Voilà ce que tu perds, hélas, et par ta faute !
Le livre est ta richesse à toi ! c’est le savoir,
Le droit, la vérité, la vertu, le devoir,
Le progrès, la raison dissipant tout délire.
Et tu détruis cela, toi !
– Je ne sais pas lire.

Un feu social.

Il reste tout

Dans le tas, les gens s’attaquent à des commerces.
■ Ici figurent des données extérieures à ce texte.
(* ===== verification/WsLink.v ===== *)
(** * src/wsupp: commands to the card and the keys of the link

    Requests of the authentication and scan state machines (wsupp_nlauth.c,
    wsupp_nlscan.c, wsupp_nlkeys.c) and the sending half of the EAPOL exchange
    (wsupp_eapol.c): key derivation, integrity codes, packets 2/4, 4/4 and the
    group acknowledgement. *)
From S2P Require Import Prelude Arr Sys Nlusctl Netlink State Sha Aes Wsupp.

(** [src/wsupp/wsupp_nlauth.c: AS_IDLE 96-104] *)
Definition AS_IDLE : Z := 0.
Definition AS_AUTHENTICATING : Z := 1.
Definition AS_ASSOCIATING : Z := 2.
Definition AS_CONNECTING : Z := 3.
Definition AS_CONNECTED : Z := 4.
Definition AS_DISCONNECTING : Z := 5.
Definition AS_EXTERNAL : Z := 7.
Definition AS_RETRYING : Z := 8.

(** [src/wsupp/wsupp_nlscan.c: SS_IDLE 36-38] *)
Definition SS_IDLE : Z := 0.
Definition SS_SCANNING : Z := 1.
Definition SS_SCANDUMP : Z := 2.

(** [src/wsupp/wsupp_eapol.c: ES_IDLE 33-37] *)
Definition ES_IDLE : Z := 0.
Definition ES_WAITING_1_4 : Z := 1.
Definition ES_WAITING_2_4 : Z := 2.
Definition ES_WAITING_3_4 : Z := 3.
Definition ES_NEGOTIATED : Z := 4.

Definition KI_TYPEMASK : Z := 7.
Definition KI_SHA : Z := 2.
Definition KI_PAIRWISE : Z := 8.
Definition KI_ACK : Z := 128.
Definition KI_MIC : Z := 256.
Definition KI_SECURE : Z := 512.
Definition KI_ENCRYPTED : Z := 4096.

(** [src/wsupp/wsupp_eapol.h: eapolkey] the offsets of the fields *)
Definition ek_version : Z := 0.
Definition ek_pactype : Z := 1.
Definition ek_paclen : Z := 2.
Definition ek_type : Z := 4.
Definition ek_keyinfo : Z := 5.
Definition ek_keylen : Z := 7.
Definition ek_replay : Z := 9.
Definition ek_nonce : Z := 17.
Definition ek_iv : Z := 49.
Definition ek_rsc : Z := 65.
Definition ek_reserved : Z := 73.
Definition ek_mic : Z := 81.
Definition ek_paylen : Z := 97.
Definition ek_payload : Z := 99.
Definition eksize : Z := 99.

Section wsupp.
Context `{HK : !Kern wcall} `{HL : !Locals}.

(** ** Requests (wsupp_nlauth.c) *)

(** The [nc_] calls of a request and [nc_send], on the 512 bytes of [txbuf]. *)
Definition nl_send (flags seq cmd : Z) (attrs : list nlitem) : W Z :=
  n ← get w_nl;
  if 512 <? zlen (genl_message (nl80211 n) flags seq cmd 0 attrs) then mret (- ENOBUFS)
  else r ← syscall (NlSend (netlink n) (nl80211 n) flags seq cmd attrs); mret (s32 (ret r)).

(** [nlseq++] *)
Definition next_seq : W Z :=
  seq ← get (fun w => nlseq (w_nl w));
  set_nl (fun n => n <| nlseq := u32 (seq + 1) |>);;
  mret (s32 seq).

(** [src/wsupp/wsupp_nlauth.c: put_command] with the attributes that follow and [send_command] *)
Definition put_command (cmd : Z) (attrs : list nlitem) : W Z :=
  seq ← next_seq;
  set_nl (fun n => n <| authseq := u32 seq |>);;
  nl_send 0 seq cmd attrs.

(** [src/wsupp/wsupp_nlauth.c: put_ssid_bss_attrs] *)
Definition put_ssid_bss_attrs (w : ws) : list nlitem :=
  [NInt 3 (ifindex (w_op w)); NPut 6 (bssid (w_ap w)); NInt 38 (freq (w_ap w));
   NPut 52 (take (Z.to_nat (slen (w_ap w))) (ssid (w_ap w)))].

(** [src/wsupp/wsupp_nlauth.c: put_bss_auth_attrs] *)
Definition put_bss_auth_attrs (w : ws) : list nlitem := [NInt 53 0].

(** [src/wsupp/wsupp_nlauth.c: put_wpa_auth_attrs] *)
Definition put_wpa_auth_attrs (w : ws) : list nlitem :=
  [NFlag 70; NInt 75 2; NInt 73 (pairwise (w_ap w)); NInt 74 (group (w_ap w));
   NInt 76 (akm (w_ap w)); NPut 42 (default [] (txies (w_ap w)))].

(** [src/wsupp/wsupp_nlauth.c: trigger_authentication] *)
Definition trigger_authentication : W Z :=
  w ← get id; put_command 37 (put_ssid_bss_attrs w ++ put_bss_auth_attrs w).

(** [src/wsupp/wsupp_nlauth.c: trigger_associaction] *)
Definition trigger_associaction : W Z :=
  w ← get id; put_command 38 (put_ssid_bss_attrs w ++ put_wpa_auth_attrs w).

(** [src/wsupp/wsupp_nlauth.c: trigger_connect] *)
Definition trigger_connect : W Z :=
  w ← get id; put_command 46 (put_ssid_bss_attrs w ++ put_bss_auth_attrs w ++ put_wpa_auth_attrs w).

(** [src/wsupp/wsupp_nlauth.c: trigger_disconnect] *)
Definition trigger_disconnect : W Z :=
  w ← get id; put_command 48 [NInt 3 (ifindex (w_op w))].

(** [src/wsupp/wsupp_nlauth.c: trigger_connection] *)
Definition trigger_connection : W Z :=
  n ← get w_nl;
  if negb (drvconnect n =? 0) then
    r ← trigger_connect;
    if r <? 0 then mret r
    else set_nl (fun n => n <| authstate := AS_CONNECTING |>);; mret 0
  else
    r ← trigger_authentication;
    if r <? 0 then mret r
    else set_nl (fun n => n <| authstate := AS_AUTHENTICATING |>);; mret 0.

(** [src/wsupp/wsupp_nlauth.c: start_connection] *)
Definition start_connection : W Z :=
  set_nl (fun n => n <| retried := 0 |>);;
  n ← get w_nl;
  if netlink n <=? 0 then mret (- ENODEV) else trigger_connection.

(** [src/wsupp/wsupp_nlauth.c: start_disconnect] *)
Definition start_disconnect : W Z :=
  n ← get w_nl;
  if negb (authstate n =? AS_CONNECTED) then mret (- ENOTCONN)
  else
    r ← trigger_disconnect;
    if r <? 0 then mret r
    else set_nl (fun n => n <| authstate := AS_DISCONNECTING |>);; mret 0.

(** [src/wsupp/wsupp_nlauth.c: force_disconnect] *)
Definition force_disconnect : W Z := trigger_disconnect.

(** [src/wsupp/wsupp_nlauth.c: retry_connect] *)
Definition retry_connect (r : Z) : W Z :=
  n ← get w_nl;
  if negb (r =? - EALREADY) then mret r
  else if negb (retried n =? 0) then mret r
  else if (authstate n =? AS_AUTHENTICATING) || (authstate n =? AS_ASSOCIATING) ||
          (authstate n =? AS_CONNECTING) then
    r ← trigger_disconnect;
    if r <? 0 then mret r
    else set_nl (fun n => n <| authstate := AS_RETRYING |> <| retried := 1 |>);; mret 0
  else mret r.

(** [src/wsupp/wsupp_nlauth.c: reset_auth_state] *)
Definition reset_auth_state : W unit :=
  set_nl (fun n => n <| authstate := AS_IDLE |> <| authseq := 0 |> <| retried := 0 |>).

(** ** Scans (wsupp_nlscan.c) *)

(** [src/wsupp/wsupp_nlscan.c: reset_scan_state] *)
Definition reset_scan_state : W unit :=
  set_nl (fun n => n <| scanstate := SS_IDLE |> <| scanreq := 0 |>).

(** [src/wsupp/wsupp_nlscan.c: trigger_scan] *)
Definition trigger_scan (fq : Z) : W Z :=
  seq ← next_seq;
  set_nl (fun n => n <| scanseq := u32 seq |>);;
  o ← get w_op;
  r ← nl_send 0 seq 33 (NInt 3 (ifindex o) ::
    (if negb (fq =? 0) then [NNest 44 [NInt 0 fq]] else []));
  if r <? 0 then mret r else mret 0.

(** [src/wsupp/wsupp_nlscan.c: start_scan] *)
Definition start_scan (fq : Z) : W Z :=
  n ← get w_nl;
  if netlink n <=? 0 then mret (- ENODEV)
  else if negb (scanstate n =? SS_IDLE) then
    if negb (scanreq n =? 0) then mret (- EBUSY) else mret 0
  else
    r ← trigger_scan fq;
    if r <? 0 then mret r
    else set_nl (fun n => n <| scanreq := fq |> <| scanstate := SS_SCANNING |>);; mret 0.

(** ** The raw socket (wsupp_eapol.c) *)

(** [src/wsupp/wsupp_eapol.c: open_rawsock] *)
Definition open_rawsock : W Z :=
  o ← get w_op;
  if 0 <=? rawsock o then mret 0
  else
    r ← syscall (Socket (htons 0x888E));
    let fd := s32 (ret r) in
    if fd <? 0 then mret fd
    else
      r ← syscall (BindRaw fd (ifindex o));
      if s32 (ret r) <? 0 then _ ← syscall (Close fd); mret (s32 (ret r))
      else set_op (fun o => o <| rawsock := fd |> <| pollset := 0 |>);; mret 0.

(** [src/wsupp/wsupp_eapol.c: close_rawsock] *)
Definition close_rawsock : W unit :=
  fd ← get (fun w => rawsock (w_op w));
  if fd <? 0 then mret tt
  else
    _ ← syscall (Close fd);
    set_op (fun o => o <| rawsock := -1 |> <| pollset := 0 |>).

(** ** Keys *)

(** [lib/format/fmtraw.c: fmtraw] into a buffer of [e] bytes from [p] on *)
Definition fmtraw_l (buf : list Z) (p e : Z) (data : list Z) (len : Z) : option (list Z * Z) :=
  let len := if e - p <? len then e - p else len in
  if len <=? 0 then Some (buf, p)
  else s ← aread data 0 len; buf ← awrite buf p s; Some (buf, p + len).

(** [src/wsupp/wsupp_eapol.c: PRF480 160-163] *)
Fixpoint prf_loop (n : nat) (i : Z) (out key ibuf : list Z) (p ilen : Z) : option (list Z) :=
  match n with
  | O => Some out
  | S n =>
      ibuf ← zput ibuf p i;
      o ← aread out (i * 20) (zlen out - i * 20);
      o ← hmac_sha1 o key 32 ibuf ilen;
      out ← awrite out (i * 20) o;
      prf_loop n (i + 1) out key ibuf p ilen
  end.

(** [src/wsupp/wsupp_eapol.c: PRF480] [str] without its NUL *)
Definition PRF480 (out key str mac1 mac2 nonce1 nonce2 : list Z) : option (list Z) :=
  let slen := zlen str in
  let ilen := slen + 1 + 2 * 6 + 2 * 32 + 1 in
  let xlen := ilen + 10 in
  let ibuf := junk (Z.to_nat xlen) in
  '(ibuf, p) ← fmtraw_l ibuf 0 xlen (str ++ [0]) (slen + 1);
  '(ibuf, p) ← fmtraw_l ibuf p xlen mac1 6;
  '(ibuf, p) ← fmtraw_l ibuf p xlen mac2 6;
  '(ibuf, p) ← fmtraw_l ibuf p xlen nonce1 32;
  '(ibuf, p) ← fmtraw_l ibuf p xlen nonce2 32;
  prf_loop 3 0 out key ibuf p ilen.

(** [src/wsupp/wsupp_eapol.c: make_mic] the code for [len] bytes of [buf] *)
Definition make_mic (kck buf : list Z) (len : Z) : option (list Z) :=
  hash ← hmac_sha1 (junk 20) kck 16 buf len;
  aread hash 0 16.

(** [lib/string/memxcmp.c: memxcmp] on arrays: zero when they are equal *)
Fixpoint memxcmp_l (a b : list Z) (r : Z) : Z :=
  match a, b with
  | x :: a, y :: b => memxcmp_l a b (Z.lor r (x - y))
  | _, _ => r
  end.

(** [src/wsupp/wsupp_eapol.c: check_mic] [mic] is an offset into [buf] *)
Definition check_mic (mic : Z) (kck buf : list Z) (len : Z) : option (list Z * Z) :=
  copy ← aread buf mic 16;
  buf ← afill buf mic 0 16;
  hash ← hmac_sha1 (junk 20) kck 16 buf len;
  h ← aread hash 0 16;
  Some (buf, memxcmp_l h copy 0).

(** "Pairwise key expansion" *)
Definition astr : list Z :=
  [80; 97; 105; 114; 119; 105; 115; 101; 32; 107; 101; 121; 32; 101; 120; 112; 97; 110; 115; 105;
   111; 110].

(** [src/wsupp/wsupp_eapol.c: pmk_to_ptk] *)
Definition pmk_to_ptk : W unit :=
  w ← get id;
  set_eap (fun e => e <| smac := ifaddr (w_op w) |> <| amac := bssid (w_ap w) |>);;
  e ← get w_eap;
  let '(mac1, mac2) :=
    if memcmp_l (smac e) (amac e) <? 0 then (smac e, amac e) else (amac e, smac e) in
  let '(nonce1, nonce2) :=
    if memcmp_l (snonce e) (anonce e) <? 0 then (snonce e, anonce e) else (anonce e, snonce e) in
  key ← pure (PRF480 (junk 60) (PSK e) astr mac1 mac2 nonce1 nonce2);
  kck ← pure (aread key 0 16);
  kek ← pure (aread key 16 16);
  ptk ← pure (aread key 32 16);
  set_eap (fun e => e <| KCK := kck |> <| KEK := kek |> <| PTK := ptk |>).

(** [src/wsupp/wsupp_eapol.c: cleanup_keys] *)
Definition cleanup_keys : W unit :=
  set_eap (fun e => e <| packet := repeat 0 1024 |> <| anonce := repeat 0 32 |>
    <| snonce := repeat 0 32 |> <| PTK := repeat 0 16 |> <| GTK := repeat 0 32 |>).

(** [src/wsupp/wsupp_eapol.c: reset_eapol_state] *)
Definition reset_eapol_state : W unit :=
  cleanup_keys;;
  set_eap (fun e => e <| KCK := repeat 0 16 |> <| GTK := repeat 0 32 |> <| KEK := repeat 0 16 |>
    <| snonce := repeat 0 32 |> <| anonce := repeat 0 32 |> <| amac := repeat 0 6 |>
    <| smac := repeat 0 6 |> <| version := 0 |>).

(** [src/wsupp/wsupp_eapol.c: prime_eapol_state] *)
Definition prime_eapol_state : W Z :=
  set_eap (fun e => e <| eapolstate := ES_WAITING_1_4 |> <| eapolsends := 0 |>);;
  r ← syscall (Getrandom 32);
  e ← get w_eap;
  s ← pure (awrite (snonce e) 0 (take 32 (out r)));
  set_eap (fun e => e <| snonce := s |>);;
  mret (s32 (ret r)).

(** ** Sending packets *)

(** [src/wsupp/wsupp_eapol.c: send_packet] *)
Definition send_packet (buf : list Z) (len : Z) : W Z :=
  b ← pure (aread buf 0 len);
  w ← get id;
  r ← syscall (Sendto (rawsock (w_op w)) b (amac (w_eap w)));
  let ret1 := s32 (ret r) in
  if ret1 <? 0 then mret ret1
  else if negb (ret1 =? len) then mret (- EMSGSIZE)
  else mret ret1.

(** The fields of a packet that is sent, from [version] to [_reserved]. *)
Definition put_fields (pk : list Z) (version keyinfo keylen : Z) (replay nonce : list Z)
    : option (list Z) :=
  pk ← zput pk ek_version version;
  pk ← zput pk ek_pactype 3;
  pk ← zput pk ek_type 2;
  pk ← put16 pk ek_keyinfo (htons keyinfo);
  pk ← put16 pk ek_keylen (htons keylen);
  pk ← awrite pk ek_replay replay;
  pk ← awrite pk ek_nonce nonce;
  pk ← afill pk ek_iv 0 16;
  pk ← afill pk ek_rsc 0 8;
  pk ← afill pk ek_mic 0 16;
  afill pk ek_reserved 0 8.

(** The integrity code over the packet, stored into it. *)
Definition put_mic (pk kck : list Z) (len : Z) : option (list Z) :=
  mic ← make_mic kck pk len;
  awrite pk ek_mic mic.

(** [src/wsupp/wsupp_eapol.c: send_packet_2] *)
Definition send_packet_2 : W Z :=
  e ← get w_eap;
  a ← get w_ap;
  pk ← pure (put_fields (packet e) (version e) (Z.lor (Z.lor KI_SHA KI_PAIRWISE) KI_MIC) 16
               (replay e) (snonce e));
  let paylen := iesize a in
  let paclen := eksize + paylen in
  pk ← pure (put16 pk ek_paylen (htons paylen));
  pk ← pure (put16 pk ek_paclen (htons (paclen - 4)));
  ies ← pure (aread (default [] (txies a)) 0 paylen);
  pk ← pure (awrite pk ek_payload ies);
  pk ← pure (put_mic pk (KCK e) paclen);
  set_eap (fun e => e <| packet := pk |>);;
  r ← send_packet pk paclen;
  if r <? 0 then mret r
  else set_eap (fun e => e <| eapolstate := ES_WAITING_3_4 |>);; mret 0.

(** [src/wsupp/wsupp_eapol.c: allow_eapol_sends] *)
Definition allow_eapol_sends : W Z :=
  st ← get (fun w => eapolstate (w_eap w));
  if st =? ES_WAITING_1_4 then set_eap (fun e => e <| eapolsends := 1 |>);; mret 0
  else if st =? ES_WAITING_2_4 then r ← send_packet_2; mret (if r <? 0 then r else 0)
  else mret (- EINVAL).

(** ** Installing the keys (wsupp_nlkeys.c) *)

(** [src/wsupp/wsupp_nlkeys.c: upload_ptk] *)
Definition upload_ptk : W Z :=
  seq ← next_seq;
  w ← get id;
  nl_send 0 seq 11
    [NInt 3 (ifindex (w_op w)); NPut 6 (bssid (w_ap w)); NByte 8 0; NInt 9 (pairwise (w_ap w));
     NPut 7 (PTK (w_eap w)); NPut 10 (repeat 0 6); NNest 110 [NFlag 1]].

(** [src/wsupp/wsupp_nlkeys.c: upload_gtk] *)
Definition upload_gtk : W Z :=
  seq ← next_seq;
  w ← get id;
  gtk ← pure (aread (GTK (w_eap w)) 0 (gtklen (w_ap w)));
  nl_send 0 seq 11
    [NInt 3 (ifindex (w_op w)); NByte 8 (gtkindex (w_eap w)); NInt 9 (group (w_ap w));
     NPut 7 gtk; NPut 10 (RSC (w_eap w)); NNest 110 [NFlag 2]].

End wsupp.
Un Apple store à Strasbourg (on pleure), des lunetiers (qui ne doivent en vendre que deux par jour pour être rentable — on pleure aussi), des magasins de luxe (Vuitton — larmes, Gucci — contorsions de douleur, etc), mais aussi des Aldi et des Lidl.
Et c’est là qu’intervient la vidéo majeure : « il reste tout ».
Une dame entre dans un Aldi, et dit :

– Ils ont cassé le magasin je suis choquée. Ils ont cassé le Aldi (j’ai failli tomber)
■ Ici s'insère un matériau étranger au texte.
(* ===== verification/Fourway.v ===== *)
(** * src/wsupp: the handshake as the standard describes it

    EAPOL-Key frames of IEEE 802.11-2012, 11.6.2, what the supplicant sends in
    answer to packet 1/4 and 3/4, and the keys it installs. *)
From S2P Require Import Prelude Arr Sys Nlusctl Netlink State Sha ShaSpec Md Aes AesSpec Keywrap Wsupp WsLink Apsel Eapol Wskeep Handshake.

(** ** Frames *)

(** A buffer as the sequence of its fields. *)
Fixpoint cut (sizes : list nat) (l : list Z) : list (list Z) :=
  match sizes with
  | [] => [l]
  | n :: sizes => take n l :: cut sizes (drop n l)
  end.

Lemma concat_cut sizes l : concat (cut sizes l) = l.
Proof.
  revert l. induction sizes as [|n sizes IH]; intros l; cbn [cut concat].
  - apply app_nil_r.
  - by rewrite IH, take_drop.
Qed.

Lemma part_split (parts : list (list Z)) i p :
  parts !! i = Some p ->
  concat parts = concat (take i parts) ++ p ++ concat (drop (S i) parts) /\
  forall s, concat (<[i := s]> parts) = concat (take i parts) ++ s ++ concat (drop (S i) parts).
Proof.
  intros Hi. split.
  - rewrite <- (take_drop_middle _ _ _ Hi) at 1. rewrite concat_app. done.
  - intros s. rewrite insert_take_drop by (by eapply lookup_lt_Some). rewrite concat_app. done.
Qed.

Lemma aread_part (parts : list (list Z)) i p off n :
  parts !! i = Some p -> off = zlen (concat (take i parts)) -> n = zlen p ->
  aread (concat parts) off n = Some p.
Proof. intros Hi -> ->. destruct (part_split _ _ _ Hi) as [-> _]. by apply aread_parts. Qed.

Lemma awrite_part (parts : list (list Z)) i p s off :
  parts !! i = Some p -> off = zlen (concat (take i parts)) -> length s = length p ->
  awrite (concat parts) off s = Some (concat (<[i := s]> parts)).
Proof.
  intros Hi -> Hs. destruct (part_split _ _ _ Hi) as [-> Hp]. rewrite Hp. by apply awrite_parts.
Qed.

Lemma afill_part (parts : list (list Z)) i p off c n :
  parts !! i = Some p -> off = zlen (concat (take i parts)) -> n = zlen p ->
  afill (concat parts) off c n = Some (concat (<[i := repeat c (length p)]> parts)).
Proof.
  intros Hi Ho ->. unfold afill. destruct (Z.leb_spec 0 (zlen p)); [|lia]. rewrite Nat2Z.id.
  apply (awrite_part _ _ _ _ _ Hi Ho). apply repeat_length.
Qed.

(** The sizes of the fields of the header. *)
Definition ek_sizes : list nat := [1; 1; 2; 1; 2; 2; 8; 32; 16; 8; 8; 16; 2]%nat.

(** An EAPOL-Key frame. *)
Definition ek_fields (v ty ki kl : Z) (rp nonce iv rsc res mic data : list Z) : list (list Z) :=
  [[v]; [3]; be_bytes 2 (95 + zlen data); [ty]; be_bytes 2 ki; be_bytes 2 kl; rp; nonce; iv; rsc; res; mic;
   be_bytes 2 (zlen data); data].
Definition frame v ty ki kl rp nonce iv rsc res mic data : list Z :=
  concat (ek_fields v ty ki kl rp nonce iv rsc res mic data).

(** A frame with its integrity code. *)
Definition signed (kck : list Z) (v ki kl : Z) (rp nonce iv rsc res data : list Z) : list Z :=
  let f mic := frame v 2 ki kl rp nonce iv rsc res mic data in
  f (mic_of kck (f (repeat 0 16))).

(** What the supplicant sends: no IV, no sequence number. *)
Definition reply_frame (kck : list Z) (v ki kl : Z) (rp nonce data : list Z) : list Z :=
  signed kck v ki kl rp nonce (repeat 0 16) (repeat 0 8) (repeat 0 8) data.

Ltac part_len :=
  cbn [take concat]; rewrite ?length_app, ?length_be_bytes, ?repeat_length; cbn [length];
  unfold ek_version, ek_pactype, ek_paclen, ek_type, ek_keyinfo, ek_keylen, ek_replay, ek_nonce, ek_iv, ek_rsc,
    ek_reserved, ek_mic, ek_paylen, ek_payload; lia.

(** The write and the reading of one field, number [i]. *)
Ltac put_part i :=
  first [erewrite (awrite_part _ i); [|exact eq_refl|part_len|part_len]
        |erewrite (afill_part _ i); [|exact eq_refl|part_len|part_len]];
  rewrite ?Some_bind; cbn [list_insert insert]; rewrite ?repeat_length.

(** Buffers whose parts have the sizes of the header, and any others after it. *)
Definition ek_parts (ps : list (list Z)) : Prop := take 13 (length <$> ps) = ek_sizes.

Lemma cut_sizes sizes l : (sum_list sizes <= length l)%nat -> take (length sizes) (length <$> cut sizes l) = sizes.
Proof.
  revert l. induction sizes as [|n sizes IH]; intros l Hl; [done|]. simpl in *.
  rewrite length_take. f_equal; [lia|]. apply IH. rewrite length_drop. lia.
Qed.

(** Name the parts and their sizes. *)
Ltac open_parts H :=
  unfold ek_parts in H;
  repeat (match type of H with take _ (length <$> ?ps) = _ => destruct ps as [|? ps] end;
    [discriminate H|cbn [fmap list_fmap take] in H; first [injection H as ? H|injection H as Hlast; clear H]]).

Lemma put_fields_parts ps v ki kl rp nonce :
  ek_parts ps -> length rp = 8%nat -> length nonce = 32%nat ->
  put_fields (concat ps) v ki kl rp nonce =
    Some (concat ([[v]; [3]; nth 2 ps []; [2]; be_bytes 2 ki; be_bytes 2 kl; rp; nonce; repeat 0 16; repeat 0 8;
      repeat 0 8; repeat 0 16; nth 12 ps []] ++ drop 13 ps)).
Proof.
  intros H Hrp Hn. open_parts H. unfold put_fields, put16. rewrite !zput_awrite, !be16_htons.
  put_part 0%nat. rewrite zput_awrite. put_part 1%nat. rewrite zput_awrite.
  put_part 3%nat. put_part 4%nat. put_part 5%nat. put_part 6%nat. put_part 7%nat. put_part 8%nat.
  put_part 9%nat. put_part 11%nat. put_part 10%nat.
  repeat match goal with H : length ?x = _ |- context [repeat 0 (length ?x)] => rewrite H end. done.
Qed.

Section fourway.
Context `{HK : !Kern wcall} `{HL : !Locals}.

Lemma bytes_frame v ty ki kl rp nonce iv rsc res mic data :
  0 <= v < 256 -> 0 <= ty < 256 -> bytes rp -> bytes nonce -> bytes iv -> bytes rsc -> bytes res -> bytes mic ->
  bytes data -> bytes (frame v ty ki kl rp nonce iv rsc res mic data).
Proof.
  intros. assert (forall x, 0 <= x < 256 -> bytes [x]) as Hx by (intros; by constructor).
  unfold frame, ek_fields. cbn [concat].
  repeat (apply Forall_app_2; [first [done|apply bytes_be_bytes|apply Hx; lia]|]). constructor.
Qed.

(** The lengths and the data, then the integrity code: a signed frame. *)
Lemma finish_frame ps kck v ki kl rp nonce data rest n :
  length rp = 8%nat -> length nonce = 32%nat -> arr 16 kck -> bytes data -> 0 <= v < 256 -> bytes rp -> bytes nonce ->
  n = eksize + zlen data -> n < 2 ^ 16 ->
  ps = [[v]; [3]; be_bytes 2 (n - 4); [2]; be_bytes 2 ki; be_bytes 2 kl; rp; nonce; repeat 0 16; repeat 0 8;
      repeat 0 8; repeat 0 16; be_bytes 2 (zlen data); data; rest] ->
  put_mic (concat ps) kck n = Some (reply_frame kck v ki kl rp nonce data ++ rest).
Proof.
  intros Hrp Hn Hk Hd Hv Hrb Hnb -> Hsz ->. unfold eksize in *.
  set (f := frame v 2 ki kl rp nonce (repeat 0 16) (repeat 0 8) (repeat 0 8) (repeat 0 16) data).
  assert (zlen f = 99 + zlen data) as Hf by (unfold f, frame, ek_fields; part_len).
  match goal with |- put_mic (concat ?ps) _ _ = _ => assert (concat ps = f ++ rest) as Hc end.
  { unfold f, frame, ek_fields. replace (99 + zlen data - 4) with (95 + zlen data) by lia.
    cbn [concat]. rewrite ?app_nil_r. by rewrite <- !app_assoc. }
  assert (bytes f) as Hfb.
  { apply bytes_frame; try done; by apply bytes_repeat. }
  assert (take (Z.to_nat (99 + zlen data)) (f ++ rest) = f) as Ht.
  { rewrite <- Hf, Nat2Z.id. apply take_app_length. }
  unfold put_mic. rewrite Hc at 1. rewrite make_mic_spec; [|done|by rewrite Ht|rewrite length_app; lia|lia].
  rewrite Some_bind, Ht. destruct (arr_hmac_sha1 kck f) as [Hh _].
  erewrite (awrite_part _ 11); [|exact eq_refl|part_len|unfold mic_of; rewrite length_take, repeat_length; lia].
  unfold reply_frame, signed. fold f. f_equal. unfold frame, ek_fields.
  replace (99 + zlen data - 4) with (95 + zlen data) by lia.
  cbn [concat list_insert insert]. rewrite ?app_nil_r. by rewrite <- !app_assoc.
Qed.

Lemma length_mic_of kck m : length (mic_of kck m) = 16%nat.
Proof. unfold mic_of. destruct (arr_hmac_sha1 kck m) as [Hh _]. rewrite length_take. lia. Qed.

Lemma zlen_reply_frame kck v ki kl rp nonce data :
  length rp = 8%nat -> length nonce = 32%nat -> zlen (reply_frame kck v ki kl rp nonce data) = 99 + zlen data.
Proof.
  intros. unfold reply_frame, signed. unfold frame at 1. unfold ek_fields.
  set (m := mic_of _ _). assert (length m = 16%nat) by apply length_mic_of. clearbody m. part_len.
Qed.

(** The parts of a packet buffer, with room for [m] bytes of data. *)
Lemma packet_parts pk m :
  zlen pk = 1024 -> 99 + Z.of_nat m <= 1024 ->
  exists ps, pk = concat ps /\ ek_parts ps /\ length ps = 15%nat /\ length (nth 13 ps []) = m.
Proof.
  intros Hl Hm. exists (cut (ek_sizes ++ [m]) pk). split; [by rewrite concat_cut|].
  pose proof (cut_sizes (ek_sizes ++ [m]) pk) as Hc. specialize (Hc ltac:(simpl; lia)).
  change (length (ek_sizes ++ [m])) with 14%nat in Hc.
  assert (length (cut (ek_sizes ++ [m]) pk) = 15%nat) as H15 by done.
  split; [|split; [done|]].
  - unfold ek_parts. replace 13%nat with (13 `min` 14)%nat by done. by rewrite <- take_take, Hc.
  - destruct (lookup_lt_is_Some_2 (cut (ek_sizes ++ [m]) pk) 13) as [d Hd]; [lia|].
    rewrite (nth_lookup_Some _ _ _ _ Hd).
    assert (take 14 (length <$> cut (ek_sizes ++ [m]) pk) !! 13%nat = Some m) as Hx by (by rewrite Hc).
    rewrite lookup_take, list_lookup_fmap, Hd in Hx by lia. by injection Hx.
Qed.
Le pouvoir en est resté là avec ses « journalistes », misère absolue de la pensée. Mais la vidéo continue (elle croise un jeune qui sort avec des affaires dans les bras) :

– il reste de la lessive ?

Et lui qui répond :

– ouais il reste tout

Cette fois, ce sont les fachos qui se moquent, qui raillent le gamin (noir) et la dame qui cherche sa lessive. Aucun écho médiatique. Pourtant la vidéo de « il reste tout » « contient tout ».

Nécéssité

La dame cherche de la lessive. De la lessive. Dans un Aldi.
Dans les innombrables vidéo snap, twitter et tiktok que j’ai pu voir depuis 5 jours, les gens prennent de la bouffe. Même le type qui s’en va avec son transpalette prend du papier toilette. Une autre, très fière, montre qu’elle a trouvé des crevettes. En tout, je n’ai vu qu’un seul type prendre du superflu : une débroussailleuse alors qu’il admet vivre en appartement.
Les gens prennent ce dont ils ont besoin, ce qui leur est interdit par le niveau des salaires, par le chômage, par la famille au pays, par l’inflation.
Ils prennent, mais « il reste tout ».
Les étals restent pleins, les commerces remarcheront dans une semaine, les assurances auront payé, l’état qui tue et mutile aura payé.

Structures

Il reste tout dans les étals, certes, mais il reste tout ailleurs aussi. La police est toujours là, elle est toujours raciste et violente. L’État est toujours là, raciste et violent. Le capital est toujours là, raciste et violent. Peut être faut-il, pour qu’il ne reste plus rien de cet ordre, qu’il ne reste plus rien, temporairement, chez Aldi. Limites d’un mouvement.

Limites

On sort de 5 mois de retraites. De Sainte Soline. Du covid. Du pass. D’autres retraites. Des gilets jaunes. De nuit debout. De la loi travail. Etc. Pourquoi n’a-t-on pas immédiatement soutenu ça ? C’est pourtant un réflexe de qui est de gauche : soutenir le dominé contre le dominant. Certains partis ont tenu la ligne, d’autres ont fini de s’effondrer. Certains syndicats ont fait un peu, d’autres rien. Certains media ont fait, d’autres ont nui. Dans mes camarades gilets jaunes, certains y vont, s’y battent. D’autres ont basculé dans un racisme crasse.

Fascisme

A vrai dire, l’occasion est perdue pour longtemps. Il fallait soutenir ça immédiatement. Aider à y donner un débouché politique. Montrer la solidarité du travail. Montrer que face au capital, face à Macron, nous sommes un. Mais pour l’instant c’est raté. La réputation de beaucoup d’organisations est carbonisée. J’écrivais à des amis, il y a deux jours, en leur envoyant un poste vu sur facebook titrant « je trempe toujours mes balles dans de la graisse de porc », que plus rien ne peut empêcher un fascisme 2.0.
Le pire n’est jamais certain, mais honnêtement je n’y crois plus.

Protection

J’en ai supprimé mon compte twitter. Je fais attention à ce que je dis. Cela fait longtemps que, les soirs d’action ou de déprime, je crais d’être arrêté à tout moment. Je veux limiter cette possibilité. Faites en autant. Je ne me ferai pas arrêter pour un paquet de lessive, un snap ou un tweet un peu trop tard. Protégez vous. Il reste tout. Il leur reste tout. Ils le garderont et ne céderont rien.

Hommage

Merci aux camarades de Nahel. A ses amis. A tous ceux qui se battent. Ne soyez pas sages, c’est impossible, mais ne soyez pas idiots. L’état est trop fort. Encore.